(** X16. A run goes through when the options pass the checks, every input
    file can be opened for its header and every read group is of type
    SUBREAD, every query of the loop succeeds, and the queue has at least
    one thread. [main] then returns 0 after, in this order: setting up
    logging, creating the output file at OUTPUT with the header of
    [PrepareHeader], creating the index at OUTPUT.pbi when [--pbi] is given,
    creating the queue with [ThreadCount] threads, launching the writer,
    running the loop over the records the queries find, finalizing the
    queue, joining the writer and writing the report. The records are those
    found when the loop asks, after OUTPUT has been created: for an input
    that is also OUTPUT they are not those of the file as it was. The output
    file is created once, and what is submitted to the queue is one chunk
    for every ZMW of the records found that passes the filters and has
    enough passes. *)
Theorem main_success (w : World) (o : Options.t) (bams : list BamFile)
        (queries : list (list BamRecord.t)) :
  ~ ConfigError w o ->
  opened w (tl (Options.args o)) = Some bams ->
  forallb is_subread (flat_map ReadGroups bams) = true ->
  queried w 0 (tl (Options.args o)) = Some queries ->
  1 <= ThreadCount (hardware_concurrency w) (Options.NumThreads o) ->
  let cfg := pipeline_of o (whitelist_of w o) in
  let st := assemble cfg queries in
  let counts := add_rejections (writer_counts w cfg st)
                               (poorSNR st) (tooFewPasses st) in
  main w o
  = (startup w o bams
     ++ map Loop (trace st)
     ++ [QueueFinalize; WriterGet;
         Report (report_target o) (written (WriteResultsReport fresh_stream counts))],
     inr 0)
  /\ filter creates_output (fst (main w o))
     = [CreateBamWriter (hd "" (Options.args o))
          {| HeaderReadGroups := map ccs_read_group (flat_map ReadGroups bams) |}]
  /\ existsb is_parser_error (fst (main w o)) = false
  /\ submitted_by (fst (main w o))
     = map (fun c => [c])
           (filter (fun c => negb (too_few_passes cfg c))
                   (started cfg queries)).
Proof.
  intros Hno Hop Hall Hq _ cfg st counts.
  assert (Hmain : main w o
     = (startup w o bams
        ++ map Loop (trace st)
        ++ [QueueFinalize; WriterGet;
            Report (report_target o)
                   (written (WriteResultsReport fresh_stream counts))],
        inr 0)).
  { rewrite (main_checked w o Hno). fold cfg.
    rewrite (run_pipeline_ok w o cfg bams queries Hop Hall Hq). fold st.
    rewrite bind_value. unfold startup, shutdown, bind, tell, ret.
    simpl fst. simpl snd. f_equal.
    rewrite <- !app_assoc. reflexivity. }
  split; [exact Hmain|]. rewrite Hmain. simpl fst.
  destruct (setup_logging_value o) as (_ & Hc & Hp & Hl).
  destruct (setup_logging_quiet o) as (trl & Hlog & _ & Hs & _).
  assert (Hfst : fst (setup_logging o) = trl) by (rewrite Hlog; reflexivity).
  assert (Hloop : forall tr, filter creates_output (map Loop tr) = []
                             /\ existsb is_parser_error (map Loop tr) = false).
  { induction tr as [|e tr [IH1 IH2]]; split; simpl; auto. }
  assert (Hnone : forall l, existsb creates_output l = false ->
                            filter creates_output l = []).
  { induction l as [|e l IH]; [reflexivity|]. simpl.
    destruct (creates_output e); [discriminate|]. exact IH. }
  destruct (Hloop (trace st)) as [Hl1 Hl2].
  split; [|split].
  - unfold startup. rewrite !filter_app, (Hnone _ Hc), Hl1.
    destruct (Options.PbIndex o); reflexivity.
  - unfold startup. rewrite !existsb_app, Hp, Hl2.
    destruct (Options.PbIndex o); reflexivity.
  - unfold startup. rewrite !submitted_by_app, Hfst, Hs, submitted_by_loop.
    destruct (Options.PbIndex o); simpl; rewrite app_nil_r;
      pose proof (accounted_files cfg queries initial_state []
                    (accounted_initial cfg)) as Hacc;
      apply (accounted_finish cfg _ _ Hacc).
Qed.

Lemma main_success_witness :
  exists tokens,
    main SampleWorld.world Inputs.forced
    = ([OpenLogFile "ccs.log"; SetLogger "DEBUG"; InstallSignalHandlers;
        CreateBamWriter "old.bam"
          {| HeaderReadGroups := [ccs_read_group Sample.p6c4;
                                  ccs_read_group Sample.p6c4] |};
        CreatePbiBuilder "old.bam.pbi";
        CreateWorkQueue 2; LaunchWriterThread;
        Loop (LogLowAccuracy "m1/7/10_20" 500
                (F32.mul (F32.of_Z 1000) (Sample.f32 3 (-2))));
        Loop (ProduceWith [Streams.chunk_of Streams.r0 [Streams.r0; Streams.r2]]
                {| MinPasses := 2 |});
        QueueFinalize; WriterGet; Report ToStdout tokens], inr 0).
Proof.
  assert (Hok : ~ ConfigError SampleWorld.world Inputs.forced).
  { intros [H|H1 H2|H|out H|out rest H H1 H2]; simpl in *;
      try lia; try congruence; try discriminate. }
  assert (Hthreads : 1 <= ThreadCount (hardware_concurrency SampleWorld.world)
                                      (Options.NumThreads Inputs.forced))
    by (vm_compute; discriminate).
  destruct (main_success SampleWorld.world Inputs.forced
              [SampleWorld.in1; SampleWorld.in2]
              [Query SampleWorld.in1; Query SampleWorld.in2]
              Hok eq_refl eq_refl eq_refl Hthreads)
    as (H & _).
  eexists. rewrite H. vm_compute. reflexivity.
Defined.

(* ================================================================== *)
(** ** The writer *)

Lemma fold_write_one (ccss : list CCS) :
  forall out,
    ccsBam (fold_left write_one ccss out) = ccsBam out ++ map make_record ccss
    /\ flushes (fold_left write_one ccss out) = flushes out
    /\ option_map (map fst) (ccsPbi (fold_left write_one ccss out))
       = option_map (fun idx => idx ++ map make_record ccss)
                    (option_map (map fst) (ccsPbi out)).
Proof.
  induction ccss as [|ccs ccss IH]; intros out; simpl.
  - rewrite app_nil_r. repeat split.
    destruct (ccsPbi out); simpl; [now rewrite app_nil_r|reflexivity].
  - destruct (IH (write_one out ccs)) as (Hb & Hf & Hp).
    rewrite Hb, Hf, Hp. unfold write_one. simpl.
    rewrite <- app_assoc. repeat split.
    destruct (ccsPbi out); simpl; [|reflexivity].
    now rewrite map_app, <- app_assoc.
Qed.
(** * A recursive-descent parser for regular expressions: model and properties

    Shallow embedding of [RE_parser.c].

    Grammar, as the source file states it ('#' is the empty content):
<<
      RE  ::= # | # RE' | symbol | symbol RE' | ( RE ) | ( RE ) RE'
      RE' ::= + RE | + RE RE' | RE | RE RE' | * | * RE'
>>
    Modelling conventions.
    - [reg_expr] is a Rocq [string] holding the bytes of the C string;
      reading at its end yields the NUL terminator ([char_at]), and a NUL
      character inside the string terminates it as it does in C ([strlen],
      [c_string]).
    - A [Node] is a value: its label and its [MAX_CHILDS] child slots, each
      slot holding [None] (a NULL pointer) or the child's subtree.  The tree
      is strictly owned (no sharing), so a pointer to an attached child is
      modelled by the slot it was stored in: the functions work on the local
      node and the result is written back to that slot ([write_back]).
    - A node obtained from [node_new] for which [node_add_child] finds no
      empty slot is attached nowhere; such nodes are collected in the [lost]
      component of the state instead of being forgotten.
    - [int] cursors are [nat]: they only grow by one per matched character
      and never pass the terminator ([RE_total_from]).
    - [bool f(..., int *p_idx_out, ...)] is modelled by an [option nat]:
      [Some i] when the function returns true, having stored [i] through
      [p_idx_out]; [None] when it returns false.  No function stores through
      [p_idx_out] on a path that returns false, and no caller reads a
      cursor that a failed call was supposed to produce.
    - The mutual recursion of [RE] and [RE_prime] is bounded by a [fuel]
      argument, the depth of the calls; [RE_total_from] shows which fuel
      suffices, [RE_fuel_mono] that the result does not depend on it. *)

From Stdlib Require Import String Ascii List ZArith Lia Bool Arith DecimalString.
From stdpp Require Import base list.
Import ListNotations.

Local Open Scope string_scope.
Local Open Scope list_scope.
Local Open Scope nat_scope.

(** ** Parse tree functions and data structures *)

Definition MAX_CHILDS : nat := 4.

(** [struct Node { char content[MAX_CONTENT_LEN]; Node * childs[MAX_CHILDS]; }] *)
#[warnings="-register-all"] Inductive Node : Type :=
  mkNode (content : string) (childs : list (option Node)).

Definition content (p : Node) : string :=
  match p with mkNode s _ => s end.

Definition childs (p : Node) : list (option Node) :=
  match p with mkNode _ cs => cs end.

(** [p_node->childs[i]]; a slot outside the list reads as NULL. *)
Definition child_at (p : Node) (i : nat) : option Node :=
  match childs p !! i with
  | Some c => c
  | None => None
  end.

(** [p_node->childs[i] = c]. *)
Definition set_child (p : Node) (i : nat) (c : option Node) : Node :=
  mkNode (content p) (<[i := c]> (childs p)).

(** [malloc(sizeof(Node))]: storage whose fields [node_init] overwrites. *)
Definition node_new : Node := mkNode "" [].

Definition node_init (p_node : Node) (s : string) : Node :=
  mkNode s (replicate MAX_CHILDS None).

(** The loop of [node_add_child], entered at index [i] with [k] iterations
    left.  The second component is the slot that received the child, or
    [None] when the loop ran off the end without storing it. *)
Fixpoint node_add_child_from (k i : nat) (p_node p_child : Node)
  : Node * option nat :=
  match k with
  | O => (p_node, None)
  | S k' =>
      match child_at p_node i with
      | None => (set_child p_node i (Some p_child), Some i)
      | Some _ => node_add_child_from k' (S i) p_node p_child
      end
  end.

-----

What is being asked: For this exercise, repeat exactly the lines of the data above from the one with "(** ** Parse" down to the one with "Definition childs (p", both end lines included.

Result for this task:
(** ** Parse tree functions and data structures *)

Definition MAX_CHILDS : nat := 4.

(** [struct Node { char content[MAX_CONTENT_LEN]; Node * childs[MAX_CHILDS]; }] *)
#[warnings="-register-all"] Inductive Node : Type :=
  mkNode (content : string) (childs : list (option Node)).

Definition content (p : Node) : string :=
  match p with mkNode s _ => s end.

Definition childs (p : Node) : list (option Node) :=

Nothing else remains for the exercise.